[Saved data entries]
(** * Lazy cached sequences (lazyseq.py), the primes sieve (primes.py) and the
      Fermi-Dirac merge (potencias.py): a shallow embedding and its properties.

    Python integers are [Z]; a Python list is a [list]; a generator is a state
    machine whose [next] is a function of its suspended state.  An operation
    of a sequence object is a function from the object's state to an outcome
    and the state it leaves behind. *)

From Stdlib Require Import ZArith List Lia Bool String Ascii DecimalString.
From mathcomp Require ssreflect ssrfun ssrbool eqtype ssrnat seq div prime bigop binomial.
Import ListNotations.
Open Scope Z_scope.

(** ** Exceptions and outcomes *)

(** The Python exceptions the code can raise. *)
Inductive exn : Type :=
| OverflowError
| IndexError
| StopIteration
| TypeError
| ZeroDivisionError
| RuntimeError
| ValueError (msg : string).

(** What a call does: it returns, it raises, or the loop bound given to the
    model (fuel) ran out before the Python loop ended. *)
Inductive outcome (A : Type) : Type :=
| Ok (a : A)
| Raise (e : exn)
| Timeout.
Arguments Ok {A} a.
Arguments Raise {A} e.
Arguments Timeout {A}.

(** [sys.maxsize] of a 64-bit CPython, used by the code as "infinity". *)
Definition INFINITE : Z := 2 ^ 63 - 1.

(** [l[i]] on a Python list: a negative index counts from the end. *)
Definition list_getitem {T : Type} (l : list T) (i : Z) : outcome T :=
  let n := Z.of_nat (List.length l) in
  let j := if i <? 0 then i + n else i in
  if (j <? 0) || (n <=? j) then Raise IndexError
  else match nth_error l (Z.to_nat j) with
       | Some x => Ok x
       | None => Raise IndexError
       end.

(** ** Slices and ranges *)

Record slice : Type := mk_slice
  { sl_start : option Z; sl_stop : option Z; sl_step : option Z }.

Record range : Type := mk_range
  { r_start : Z; r_stop : Z; r_step : Z }.

(** One bound of [slice.indices(length)]. *)
Definition slice_bound (len lower upper : Z) (dflt : Z) (b : option Z) : Z :=
  match b with
  | None => dflt
  | Some v =>
      if v <? 0 then (if v + len <? lower then lower else v + len)
      else (if upper <? v then upper else v)
  end.

(** [range(len)[sl]]: the slice is resolved against [len] as
    [slice.indices] does; a zero step raises [ValueError]. *)
Definition range_getitem_slice (len : Z) (sl : slice) : outcome range :=
  let step := match sl_step sl with None => 1 | Some s => s end in
  if step =? 0 then Raise (ValueError "slice step cannot be zero")
  else
    let neg := step <? 0 in
    let lower := if neg then -1 else 0 in
    let upper := if neg then len - 1 else len in
    let start := slice_bound len lower upper (if neg then upper else lower) (sl_start sl) in
    let stop := slice_bound len lower upper (if neg then lower else upper) (sl_stop sl) in
    Ok (mk_range start stop step).

(** [len(range(start, stop, step))], for a step that is not zero. *)
Definition range_len (r : range) : Z :=
  if 0 <? r_step r then
    (if r_start r <? r_stop r then (r_stop r - r_start r - 1) / r_step r + 1 else 0)
  else
    (if r_stop r <? r_start r then (r_start r - r_stop r - 1) / (- r_step r) + 1 else 0).

(** The values a [for] loop over the range visits, in order. *)
Definition range_elems (r : range) : list Z :=
  map (fun k => r_start r + Z.of_nat k * r_step r) (seq 0 (Z.to_nat (range_len r))).

(** ** LazySequence *)

Section LazySequence.

(** [T]: the values; [S]: the suspended states of the wrapped iterator. *)
Variables T S : Type.

(** [next(self.iterator)].  The iterator can hold a reference to the list
    that caches its values ([Primes.__genprimes] does), so a pull reads the
    list as it is at the time of the pull. *)
Variable next_iterator : list T -> S -> outcome T * S.

Record LazySequence : Type := mk_seq
  { _cache : list T; iterator : S }.

(** A method: from the object's state to an outcome and the new state. *)
Definition M (A : Type) : Type := LazySequence -> outcome A * LazySequence.

Definition ret {A : Type} (a : A) : M A := fun s => (Ok a, s).
Definition raise {A : Type} (e : exn) : M A := fun s => (Raise e, s).
Definition bind {A B : Type} (m : M A) (k : A -> M B) : M B :=
  fun s => match m s with
           | (Ok a, s') => k a s'
           | (Raise e, s') => (Raise e, s')
           | (Timeout, s') => (Timeout, s')
           end.

Definition size (s : LazySequence) : Z := Z.of_nat (List.length (_cache s)).

Definition last (s : LazySequence) : option T :=
  if 0 <? size s then nth_error (_cache s) (List.length (_cache s) - 1) else None.

(** [__next__]: one pull, appended to the cache. *)
Definition __next__ : M T :=
  fun s => match next_iterator (_cache s) (iterator s) with
           | (Ok x, it) => (Ok x, mk_seq (_cache s ++ [x]) it)
           | (o, it) => (o, mk_seq (_cache s) it)
           end.

(** [self._cache.extend(islice(self.iterator, k))]: at most [k] pulls, each
    value appended as soon as it is pulled; [islice] ends quietly when the
    iterator raises [StopIteration]. *)
Fixpoint extend_islice (k : nat) (s : LazySequence) : outcome unit * LazySequence :=
  match k with
  | O => (Ok tt, s)
  | Datatypes.S k' =>
      match next_iterator (_cache s) (iterator s) with
      | (Ok x, it) => extend_islice k' (mk_seq (_cache s ++ [x]) it)
      | (Raise StopIteration, it) => (Ok tt, mk_seq (_cache s) it)
      | (Raise e, it) => (Raise e, mk_seq (_cache s) it)
      | (Timeout, it) => (Timeout, mk_seq (_cache s) it)
      end
  end.

(** [islice(it, k)] refuses a bound above [sys.maxsize]. *)
Definition islice_stop_msg : string :=
  "Stop argument for islice() must be None or an integer: 0 <= x <= sys.maxsize.".

(** [__getitem__] with an [int]. *)
Definition __getitem_int__ (idx : Z) : M T :=
  fun s =>
    if idx <? 0 then (Raise OverflowError, s)
    else
      let forced :=
        if size s <=? idx then
          (if INFINITE <? idx - size s + 1 then (Raise (ValueError islice_stop_msg), s)
           else extend_islice (Z.to_nat (idx - size s + 1)) s)
        else (Ok tt, s) in
      match forced with
      | (Ok _, s') => (list_getitem (_cache s') idx, s')
      | (Raise e, s') => (Raise e, s')
      | (Timeout, s') => (Timeout, s')
      end.

(** The list comprehension [[self[i] for i in rng]]. *)
Fixpoint list_comp (f : Z -> M T) (rng : list Z) : M (list T) :=
  match rng with
  | [] => ret []
  | i :: rng' =>
      bind (f i) (fun x => bind (list_comp f rng') (fun xs => ret (x :: xs)))
  end.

WHAT TO WORK ON:
With no other words, report how many lines in the entries hold the string "Require".

TASK OUTPUT:
2